Since we are in the midst of "Red Carpet Season" at the moment, the Friday Frivolity crew chose Fashion Flubs as our theme for this week. Be sure to see what goodies the others have shared this week.
Since I am a self professed fashion disaster (jeans/yoga pants, t-shirt and pony bun on most days) I couldn't bring myself to question the fashion taste of others. Well at least not anyone who might still be alive to read this and get their feelings hurt.
Instead I give you some vintage fashions I am glad are dead and buried.
King Henry VIII with shoulder pads that put Alexis Carrington Colby to shame (it's an 80's reference - google it youngsters!), a stylish codpiece that can't be unseen, plus enough bling to be a rap star.
Not to be out done be her fashion forward father I give you Queen Elizabeth I: high forehead, pasty white skin (covered in copious amounts of white make up in later years to hide the small pox scars), and a neck buried in yards and yards of lace. At least I hope she has a neck under there. Wait a minute, if the ruff comes back maybe it will keep me from being able to put food in my mouth. Hmmm... Nope still glad it is gone! And what's up with the rat crawling up her arm? Creepy!
Imagine Pennsylvania in early July (translation hot and humid), no air conditioning, and a room full of men in wool suits and powdered hair/wigs. I've been in the replica Independence Hall in Buena Park, California. It wasn't a big room. I can't even imagine the smell. Ugh! So glad my husband does not feel the need to cover his head in white powder. Ah-choo!
Meanwhile in France we have the lovely Rococo styles. She needs a ruff collar to help her hold her head up with that do! And then there's the hoop skirts. Hey ladies, let's make our entire lower half 3-4 times bigger than it is. How were you supposed to move in those things!? Oh wait they weren't. I'll get back to that in a bit.

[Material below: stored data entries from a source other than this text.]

(* ===== verification/Linker.v ===== *)
(** * Linking

    Models the linking half of [block/linker.rs] ([BlockCommandLinker]) and the
    parser context of [chain/chain.rs]: before a program runs, every command of
    it gets the executor its parser builds from its arguments.  The parsers
    themselves ([cmd/factory.rs] and the [CommandParser]s it registers, which
    are built on the clap library) are an interface. *)

From S2P Require Import Prelude Values Syntax.

(** ** External commands *)

(** What linking uses of the [ExternalCommand] trait. *)
Record ExternalCommand : Type := mkExternalCommand {
  overrides_builtin : list CommandArg -> bool
}.

Abbreviation ExternalCommandFactory := (gmap string ExternalCommand).

Definition factory_register (f : ExternalCommandFactory) (name : string) (c : ExternalCommand)
  : Result ExternalCommandFactory :=
  match f !! name with
  | Some _ => Err "External command already exists, will be replaced"
  | None => Ok (<[name := c]> f)
  end.

(** [ParserContext] with the process-wide factory. *)
Record ParserContext : Type := mkParserContext {
  external_commands : ExternalCommandFactory;
  global_commands : ExternalCommandFactory
}.

Definition register_external_command (p : ParserContext) (name : string) (c : ExternalCommand)
  : Result ParserContext :=
  match global_commands p !! name with
  | Some _ => Err "External command already exists in global"
  | None =>
      let? f := factory_register (external_commands p) name c in
      Ok (mkParserContext f (global_commands p))
  end.

Inductive ExternalCommandScope : Type := ExAuto | ExLocal | ExGlobal.

Definition parse_external_command_name (name : string) : ExternalCommandScope * string :=
  match strip_prefix "local::" name with
  | Some rest => (ExLocal, rest)
  | None =>
      match strip_prefix "global::" name with
      | Some rest => (ExGlobal, rest)
      | None => (ExAuto, name)
      end
  end.

Definition get_external_command (p : ParserContext) (name : string) : option ExternalCommand :=
  let '(scope, name) := parse_external_command_name name in
  match scope with
  | ExLocal => external_commands p !! name
  | ExGlobal => global_commands p !! name
  | ExAuto =>
      match external_commands p !! name with
      | Some c => Some c
      | None => global_commands p !! name
      end
  end.

(** [CommandParserFactory]: the parser of a name, and its [parse_origin]. *)
Abbreviation CommandParser := (ParserContext -> list CommandArg -> Result CommandExecutor).

Class CommandParserFactory : Type := {
  get_parser : string -> option CommandParser
}.

(** ** The linker *)

Section linker.
Context `{CommandParserFactory} (p : ParserContext).

(** The head of [link_command]: the parser, the name and the arguments it is
    called with, before the arguments are linked. *)
Definition resolve_parser (name : string) (args : list CommandArg)
  : Result (string * list CommandArg * CommandParser) :=
  let parser := get_parser name in
  let parser :=
    match get_external_command p name with
    | Some external => if overrides_builtin external args then None else parser
    | None => parser
    end in
  match parser with
  | Some parser => Ok (name, [], parser)
  | None =>
      match get_external_command p name, get_parser "call" with
      | Some _, Some parser => Ok ("call", [Literal "call"], parser)
      | _, _ => Err "No parser for command"
      end
  end.

(** Only an argument that is a command substitution itself is linked. *)
Definition link_arg (link : Expression -> Result Expression) (a : CommandArg)
  : Result CommandArg :=
  match a with
  | CommandSubstitution e => let? e' := link e in Ok (CommandSubstitution e')
  | _ => Ok a
  end.

Fixpoint link_expression (e : Expression) : Result Expression :=
  match e with
  | ECommand name args _ =>
      let? (name', front, parser) := resolve_parser name args in
      let? args' := mapR (link_arg link_expression) args in
      match parser p (front ++ args') with
      | Ok x => Ok (ECommand name' (front ++ args') (Some x))
      | Err _ => Err "Failed to parse command"
      end
  | EGroup exprs =>
      let? exprs' := mapR (fun '(o, e, o') => let? e' := link_expression e in Ok (o, e', o')) exprs in
      Ok (EGroup exprs')
  end.

Definition link_expressions (es : ExpressionChain) : Result ExpressionChain :=
  mapR (fun '(o, e, o') => let? e' := link_expression e in Ok (o, e', o')) es.

Section statements.
Context {L : Type} (link_line : L -> Result L).

Definition link_branch (b : IfBranch L) : Result (IfBranch L) :=
  let? c := link_expressions (if_condition b) in
  let? lines := mapR link_line (if_lines b) in
  Ok (mkIfBranch c lines).

Definition link_if_statement (s : IfStatement L) : Result (IfStatement L) :=
  let? bs := mapR link_branch (if_branches s) in
  let? e := optR (mapR link_line) (if_else s) in
  Ok (mkIfStatement bs e).

Definition link_case_statement (s : CaseStatement L) : Result (CaseStatement L) :=
  let? subject := optR (link_arg link_expression) (case_subject s) in
  let? bs := mapR link_branch (case_branches s) in
  let? e := optR (mapR link_line) (case_else s) in
  Ok (mkCaseStatement subject (case_binding_var s) bs e).

Definition link_for_statement (s : ForStatement L) : Result (ForStatement L) :=
  let? it := link_arg link_expression (iterable s) in
  let? lines := mapR link_line (for_lines s) in
  Ok (mkForStatement (key_var s) (value_var s) it lines).

Definition link_result_branch (b : MatchResultBranch L) : Result (MatchResultBranch L) :=
  let? lines := mapR link_line (mr_lines b) in
  Ok (mkMatchResultBranch (mr_binding_var b) lines).

Definition link_control_branch (b : MatchResultControlBranch L)
  : Result (MatchResultControlBranch L) :=
  let? lines := mapR link_line (mc_lines b) in
  Ok (mkMatchResultControlBranch (mc_action_var b) (mc_from_var b) (mc_value_var b) lines).

Definition link_match_result_statement (s : MatchResultStatement L)
  : Result (MatchResultStatement L) :=
  let? c := link_expression (mr_command s) in
  let? ok := optR link_result_branch (ok_branch s) in
  let? err := optR link_result_branch (err_branch s) in
  let? control := optR link_control_branch (control_branch s) in
  Ok (mkMatchResultStatement c ok err control).

(** One form of statement is linked, the first that is present. *)
Definition link_statement (s : StatementOf L) : Result (StatementOf L) :=
  match s with
  | mkStatement es (Some i) c f m =>
      let? i' := link_if_statement i in Ok (mkStatement es (Some i') c f m)
  | mkStatement es None (Some c) f m =>
      let? c' := link_case_statement c in Ok (mkStatement es None (Some c') f m)
  | mkStatement es None None (Some f) m =>
      let? f' := link_for_statement f in Ok (mkStatement es None None (Some f') m)
  | mkStatement es None None None (Some m) =>
      let? m' := link_match_result_statement m in Ok (mkStatement es None None None (Some m'))
  | mkStatement es None None None None =>
      let? es' := link_expressions es in Ok (mkStatement es' None None None None)
  end.
End statements.

Fixpoint link_line (l : Line) : Result Line :=
  match l with
  | mkLine source statements =>
      let? statements' := mapR (link_statement link_line) statements in
      Ok (mkLine source statements')
  end.

Definition link_block (b : Block) : Result Block :=
  let? lines := mapR link_line (block_lines b) in
  Ok (mkBlock (block_id b) lines).

(** [ProcessChain::link]. *)
Definition link_chain (c : ProcessChain) : Result ProcessChain :=
  let? blocks := mapR link_block (chain_blocks c) in
  Ok (mkProcessChain (chain_id c) (chain_priority c) blocks).
End linker.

Eventually we ditched the ridiculousness of hoop skirts and devised contraptions to just make our derrieres look big. Sir Mix-a-Lot may like it, but no, just no.

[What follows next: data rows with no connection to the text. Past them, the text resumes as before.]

Lemma is_mem_decide x s : is_mem x s = bool_decide (x ∈ s).
Proof. apply eq_bool_prop_intro. rewrite bool_decide_spec, Is_true_true. apply is_mem_spec. Qed.

Lemma is_insert_elem x y s : y ∈ snd (is_insert x s) <-> y = x \/ y ∈ s.
Proof. unfold is_insert. destruct (is_mem x s) eqn:E; [apply is_mem_spec in E|]; set_solver. Qed.

Lemma is_insert_NoDup x s : NoDup s -> NoDup (snd (is_insert x s)).
Proof.
  intros Hs. unfold is_insert. destruct (is_mem x s) eqn:E; [done|].
  assert (x ∉ s) by (rewrite <- is_mem_spec; congruence).
  apply NoDup_app. split; [done|]. split; [set_solver|apply NoDup_singleton].
Qed.

Lemma is_remove_sublist x s : is_remove x s `sublist_of` s.
Proof. induction s as [|y s IH]; simpl; [done|]. destruct (String.eqb x y); by constructor. Qed.

Lemma is_remove_NoDup x s : NoDup s -> NoDup (is_remove x s).
Proof. intros Hs. eapply sublist_NoDup; eauto using is_remove_sublist. Qed.

Lemma is_remove_elem x y s : NoDup s -> y ∈ is_remove x s <-> y <> x /\ y ∈ s.
Proof.
  induction s as [|z s IH]; simpl; intros Hs; [set_solver|].
  apply NoDup_cons in Hs as [Hz Hs].
  destruct (String.eqb_spec x z) as [->|Hn]; [set_solver|]. rewrite !elem_of_cons, IH by done.
  set_solver.
Qed.

Lemma im_remove_NoDup {V} k (m : list (string * V)) :
  NoDup (im_keys m) -> NoDup (im_keys (im_remove k m)).
Proof. rewrite im_keys_remove. apply is_remove_NoDup. Qed.

Lemma im_get_insert {V} k k' (v : V) d :
  im_get k' (im_insert k v d) = if decide (k = k') then Some v else im_get k' d.
Proof.
  rewrite !im_get_abs, im_insert_abs. case_decide; subst.
  - by rewrite lookup_insert_eq.
  - by rewrite lookup_insert_ne.
Qed.

Lemma im_get_remove {V} k k' (d : list (string * V)) :
  NoDup (im_keys d) -> im_get k' (im_remove k d) = if decide (k = k') then None else im_get k' d.
Proof.
  intros Hd. rewrite !im_get_abs, im_remove_abs by done. case_decide; subst.
  - by rewrite lookup_delete_eq.
  - by rewrite lookup_delete_ne.
Qed.

Lemma is_insert_all_NoDup xs s : NoDup s -> NoDup (is_insert_all xs s).
Proof.
  unfold is_insert_all. revert s. induction xs as [|x xs IH]; intros s Hs; simpl; [done|].
  by apply IH, is_insert_NoDup.
Qed.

And to contrast with our big rear ends we could have teeny tiny waists thanks to the torture devise known as the corset. Lined with whale bones to improve posture and laced so tight your internal organs moved and ribs possibly cracked. Is this the first Sports Illustrated Swimsuit Edition or does she just look like she could topple over at any second?
And finally, the Bloomer. I feel a tad guilty adding this one. Fashion-wise I am glad it is gone. Feminist-wise I am really glad it is gone. But I am so grateful to those that wore it and all it came to symbolize! From Wikipedia:
Also called the "Turkish dress", "American dress", or simply "reform dress", bloomers were an innovation of readers of the Water-Cure Journal, a popular health periodical that in October 1849 began urging women to develop a style of dress that was not so harmful to their health as the current fashion. It also represented an unrestricted movement, unprecedented by previous women's fashions, that allowed for greater freedom—both metaphorical and physical—within the public sphere.

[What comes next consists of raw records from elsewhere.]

(* ===== verification/Env.v ===== *)
(** * Environments

    Models [chain/env.rs] (one environment: local values, externals, parent),
    [chain/external.rs] with its implementation in [cmd/map.rs] (the scopes of
    [map-reduce]), and [chain/env_manager.rs] (the three levels of a context,
    variable paths, and the tracker of variable levels).

    The environments of a [map-reduce] scope stack have neither parent nor
    externals, so each is its map of values. *)

From S2P Require Import Prelude Values Syntax State Collections.

(** ** Externals *)

(** [MapReduceVariableEnv::current_env]. *)
Definition current_scope (x : loc) : M loc :=
  let* s := gets (scopes_at x) in
  match s with
  | e :: _ => ret e
  | [] => panic "called Option::unwrap on a None value"
  end.

Definition ext_contains (x : loc) (key : string) : M bool :=
  let* e := current_scope x in map_contains_key e key.

Definition ext_get_existing (x : loc) (key : string) : M (bool * option TypedValue) :=
  let* e := current_scope x in
  let* r := map_get e key in
  ret (match r with Some _ => true | None => false end, r).

Definition ext_set_existing (x : loc) (key : string) (v : TypedValue)
  : M (bool * option TypedValue) :=
  let* e := current_scope x in
  let* r := map_get e key in
  match r with
  | None => ret (false, None)
  | Some _ => let* old := map_insert e key v in ret (true, old)
  end.
(** What the documentation of the crate says.  [many0] and [separated_list0]
    are described for parsers that do not lengthen their text, the only ones
    there are; of [escaped_transform] only that it ends, and does not write more
    than it reads, when its parts do. *)
Class NomLaws `{Nom} : Prop := {
  space0_law : forall s, space0 s = IOk (drop_while is_blank s) (take_while is_blank s);
  space1_law : forall s, space1 s = one_or_more is_blank s;
  alpha1_law : forall s, alpha1 s = one_or_more is_ascii_alphabetic s;
  alphanumeric1_law : forall s, alphanumeric1 s = one_or_more is_ascii_alphanumeric s;
  tag_law : forall t s,
    tag t s = match strip_prefix t s with Some r => IOk r t | None => IErr NError end;
  char_law : forall c s,
    char c s = match s with
               | String a r => if Ascii.eqb a c then IOk r c else IErr NError
               | EmptyString => IErr NError
               end;
  is_not_law : forall cs s,
    is_not cs s = one_or_more (fun a => negb (string_contains a cs)) s;
  take_while1_law : forall p s,
    take_while1 p s = match drop_while p s with
                      | EmptyString => IErr NIncomplete
                      | _ => one_or_more p s
                      end;
  map_law : forall A B (p : parser A) (f : A -> B) s,
    map p f s = let! (r, a) := p s in IOk r (f a);
  value_law : forall A B (b : B) (p : parser A) s,
    value b p s = let! (r, _) := p s in IOk r b;
  opt_law : forall A (p : parser A) s,
    opt p s = match p s with
              | IOk r a => IOk r (Some a)
              | IErr NError => IOk s None
              | e => recast e
              end;
  complete_law : forall A (p : parser A) s,
    complete p s = match p s with IErr NIncomplete => IErr NError | r => r end;
  recognize_law : forall A (p : parser A) s,
    recognize p s =
      let! (r, _) := p s in IOk r (string_take (String.length s - String.length r) s);
  pair_law : forall A B (p : parser A) (q : parser B) s,
    pair p q s = let! (r, a) := p s in let! (r', b) := q r in IOk r' (a, b);
  preceded_law : forall A B (p : parser A) (q : parser B) s,
    preceded p q s = let! (r, _) := p s in q r;
  terminated_law : forall A B (p : parser A) (q : parser B) s,
    terminated p q s = let! (r, a) := p s in let! (r', _) := q r in IOk r' a;
  delimited_law : forall A B C (p : parser A) (q : parser B) (t : parser C) s,
    delimited p q t s =
      let! (r, _) := p s in let! (r', b) := q r in let! (r'', _) := t r' in IOk r'' b;
  alt_nil_law : forall A s, alt ([] : list (parser A)) s = IErr NError;
  alt_cons_law : forall A (p : parser A) ps s,
    alt (p :: ps) s = match p s with IErr NError => alt ps s | r => r end;
  many0_law : forall A (p : parser A) s, shrinks p ->
    many0 p s =
      match p s with
      | IOk r a =>
          if (String.length r =? String.length s)%nat then IErr NError
          else let! (r', l) := many0 p r in IOk r' (a :: l)
      | IErr NError => IOk s []
      | e => recast e
      end;
  separated_list0_law : forall A B (sep : parser A) (p : parser B) s,
    consumes sep -> shrinks p ->
    separated_list0 sep p s =
      match p s with
      | IOk r b =>
          let! (r', l) := many0 (preceded sep p) r in IOk r' (b :: l)
      | IErr NError => IOk s []
      | e => recast e
      end;
  escaped_transform_law : forall normal c transform,
    echoes normal -> echoes transform -> echoes (escaped_transform normal c transform);
  escaped_settles_law : forall normal c transform,
    settles normal -> settles transform -> settles (escaped_transform normal c transform)
}.

(** ** An implementation *)

Fixpoint alt_loop {A} (ps : list (parser A)) (s : string) : IResult A :=
  match ps with
  | [] => IErr NError
  | p :: ps' => match p s with IErr NError => alt_loop ps' s | r => r end
  end.

Fixpoint many0_loop {A} (p : parser A) (fuel : nat) (s : string) : IResult (list A) :=
  match fuel with
  | O => IFuel
  | S f =>
      match p s with
      | IOk r a =>
          if (String.length r =? String.length s)%nat then IErr NError
          else let! (r', l) := many0_loop p f r in IOk r' (a :: l)
      | IErr NError => IOk s []
      | e => recast e
      end
  end.

Definition many0_model {A} (p : parser A) : parser (list A) := fun s =>
  many0_loop p (S (String.length s)) s.

Definition preceded_model {A B} (p : parser A) (q : parser B) : parser B := fun s =>
  let! (r, _) := p s in q r.

(** The text up to the first character that is neither normal nor escaped. *)
Fixpoint escaped_loop (normal : parser string) (c : Ascii.ascii) (transform : parser string)
    (fuel : nat) (s : string) (first : bool) : IResult string :=
  match fuel, s with
  | O, _ => IFuel
  | S _, EmptyString => IOk EmptyString EmptyString
  | S f, String a s' =>
      match normal s with
      | IOk r o =>
          if (String.length s <=? String.length r)%nat then IOk s EmptyString
          else let! (r', o') := escaped_loop normal c transform f r false in IOk r' (o +:+ o')
      | IErr NError =>
          if Ascii.eqb a c then
            match s' with
            | EmptyString => IErr NError
            | _ =>
                let! (r, o) := transform s' in
                if (String.length s <=? String.length r)%nat then IErr NError
                else let! (r', o') := escaped_loop normal c transform f r false in
                     IOk r' (o +:+ o')
            end
          else if first then IErr NError else IOk s EmptyString
      | e => e
      end
  end.

Definition nom_model : Nom := {|
  space0 := fun s => IOk (drop_while is_blank s) (take_while is_blank s);
  space1 := one_or_more is_blank;
  alpha1 := one_or_more is_ascii_alphabetic;
  alphanumeric1 := one_or_more is_ascii_alphanumeric;
  tag := fun t s => match strip_prefix t s with Some r => IOk r t | None => IErr NError end;
  char := fun c s =>
    match s with
    | String a r => if Ascii.eqb a c then IOk r c else IErr NError
    | EmptyString => IErr NError
    end;
  is_not := fun cs => one_or_more (fun a => negb (string_contains a cs));
  take_while1 := fun p s =>
    match drop_while p s with EmptyString => IErr NIncomplete | _ => one_or_more p s end;
  map := fun A B p f s => let! (r, a) := p s in IOk r (f a);
  value := fun A B b p s => let! (r, _) := p s in IOk r b;
  opt := fun A p s =>
    match p s with IOk r a => IOk r (Some a) | IErr NError => IOk s None | e => recast e end;
  complete := fun A p s => match p s with IErr NIncomplete => IErr NError | r => r end;
  recognize := fun A p s =>
    let! (r, _) := p s in IOk r (string_take (String.length s - String.length r) s);
  pair := fun A B p q s => let! (r, a) := p s in let! (r', b) := q r in IOk r' (a, b);
  preceded := @preceded_model;
  terminated := fun A B p q s => let! (r, a) := p s in let! (r', _) := q r in IOk r' a;
  delimited := fun A B C p q t s =>
    let! (r, _) := p s in let! (r', b) := q r in let! (r'', _) := t r' in IOk r'' b;
  alt := @alt_loop;
  many0 := @many0_model;
  separated_list0 := fun A B sep p s =>
    match p s with
    | IOk r b => let! (r', l) := many0_model (preceded_model sep p) r in IOk r' (b :: l)
    | IErr NError => IOk s []
    | e => recast e
    end;
  escaped_transform := fun normal c transform s =>
    escaped_loop normal c transform (S (String.length s)) s true
|}.

(** ** The implementation satisfies the laws *)

Lemma take_drop_while p s :
  (String.length (take_while p s) + String.length (drop_while p s) = String.length s)%nat.
Proof. induction s as [|a s IH]; [done|]. simpl. destruct (p a); simpl; lia. Qed.

Lemma drop_while_length p s : (String.length (drop_while p s) <= String.length s)%nat.
Proof. pose proof (take_drop_while p s). lia. Qed.

Lemma one_or_more_IOk p s r t :
  one_or_more p s = IOk r t -> r = drop_while p s /\ t = take_while p s /\ t <> EmptyString.
Proof. unfold one_or_more. intros E. destruct (take_while p s) eqn:?; by simplify_eq. Qed.

Lemma one_or_more_consumes p : consumes (one_or_more p).
Proof.
  intros s r t (-> & -> & Ht)%one_or_more_IOk. pose proof (take_drop_while p s).
  destruct (take_while p s); [done|]. simpl in *. lia.
Qed.

Lemma one_or_more_echoes p : echoes (one_or_more p).
Proof.
  intros s r t (-> & -> & Ht)%one_or_more_IOk. pose proof (take_drop_while p s). lia.
Qed.

Lemma pbind_IOk {A B} (m : IResult A) (k : string -> A -> IResult B) r b :
  pbind m k = IOk r b <-> exists r' a, m = IOk r' a /\ k r' a = IOk r b.
Proof. destruct m; simpl; naive_solver. Qed.

Lemma many0_loop_fuel {A} (p : parser A) n m s :
  shrinks p -> (String.length s < n)%nat -> (String.length s < m)%nat ->
  many0_loop p n s = many0_loop p m s.
Proof.
  intros Hp. revert m s. induction n as [|n IH]; intros [|m] s Hn Hm; try lia.
  simpl. destruct (p s) as [r a|[]| |] eqn:E; try done.
  case_match eqn:El; [done|]. apply Nat.eqb_neq in El. apply Hp in E.
  by rewrite (IH m r) by lia.
Qed.

Lemma escaped_loop_echoes normal c transform fuel first :
  echoes normal -> echoes transform ->
  echoes (fun s => escaped_loop normal c transform fuel s first).
Proof.
  intros Hn Ht. revert first. induction fuel as [|f IH]; intros first s r o; simpl; [done|].
  destruct s as [|a s']; [intros; simplify_eq; simpl; lia|].
  destruct (normal _) as [r1 o1|[]| |] eqn:E; try done.
  - case_match; [intros; simplify_eq; simpl; lia|].
    intros (r2 & o2 & E2 & [= <- <-])%pbind_IOk.
    apply Hn in E. apply (IH false) in E2. rewrite append_length. simpl in *. lia.
  - case_match; [|case_match; intros; simplify_eq; simpl; lia].
    destruct s'; [done|]. intros (r1 & o1 & E1 & E2)%pbind_IOk.
    case_match; [done|]. apply pbind_IOk in E2 as (r2 & o2 & E2 & [= <- <-]).
    apply Ht in E1. apply (IH false) in E2. rewrite append_length. simpl in *. lia.
Qed.

Lemma escaped_loop_settled normal c transform fuel s first :
  settles normal -> settles transform -> (String.length s < fuel)%nat ->
  settled (escaped_loop normal c transform fuel s first).
Proof.
  intros Hn Ht. revert s first. induction fuel as [|f IH]; intros s first Hs; [lia|].
  assert (Htail : forall r o, (String.length s <=? String.length r)%nat = false ->
    settled (let! (r', o') := escaped_loop normal c transform f r false in IOk r' (o +:+ o'))).
  { intros r o ?%Nat.leb_gt. pose proof (IH r false ltac:(lia)).
    by destruct (escaped_loop _ _ _ _ r false). }
  destruct s as [|a s']; [done|]. cbn -[Nat.leb].
  pose proof (Hn (String a s')). destruct (normal _) as [r1 o1|[]| |]; try done.
  - case_match eqn:E; [done|]. by apply Htail.
  - case_match; [|by case_match]. destruct s' as [|b s'']; [done|].
    pose proof (Ht (String b s'')). destruct (transform _) as [r1 o1| | |]; try done.
    cbn -[Nat.leb]. case_match eqn:E; [done|]. by apply Htail.
Qed.

Lemma nom_model_laws : @NomLaws nom_model.
Proof.
  split; try done.
  - intros A p s Hp. cbn -[Nat.eqb]. unfold many0_model. cbn -[Nat.eqb].
    destruct (p s) as [r a|[]| |] eqn:E; try done. case_match eqn:El; [done|].
    apply Nat.eqb_neq in El. apply Hp in E.
    by rewrite (many0_loop_fuel p (String.length s) (S (String.length r))) by (done || lia).
  - intros normal c transform Hn Ht s r o. by apply escaped_loop_echoes.
  - intros normal c transform Hn Ht s. apply escaped_loop_settled; [done..|lia].
Qed.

Long feminist lecture short, the Bloomer became the fashion symbol of the Women's Suffrage Movement. It literally enabled women to move and breath and it came about at a time when they wanted legal rights too, particularly the right to vote.
I'd still rather wear my yoga pants and Freddy and the Bi-Ped 2016 t-shirt when I go off to vote in the upcoming election instead of this ensemble.
But it was infinitely better than the ridiculousness it replaced.
The Hosts:
Lisa is an awesomely hilarious and authentic writer who marches to her own drum on her blog Syncopated Mama, providing an "un-labelly spot" for all the happily off-beat folks out there who have been wishing to find kindred spirits. She shares her adventures building a natural home, teaching her adorbs daughter, establishing and refining positive communication skills, camping, creating, cooking, and so much more! Check out her If You Give a Moose a Muffin Cause and Effect Box, a fun activity tied in with the book by Laura Numeroff.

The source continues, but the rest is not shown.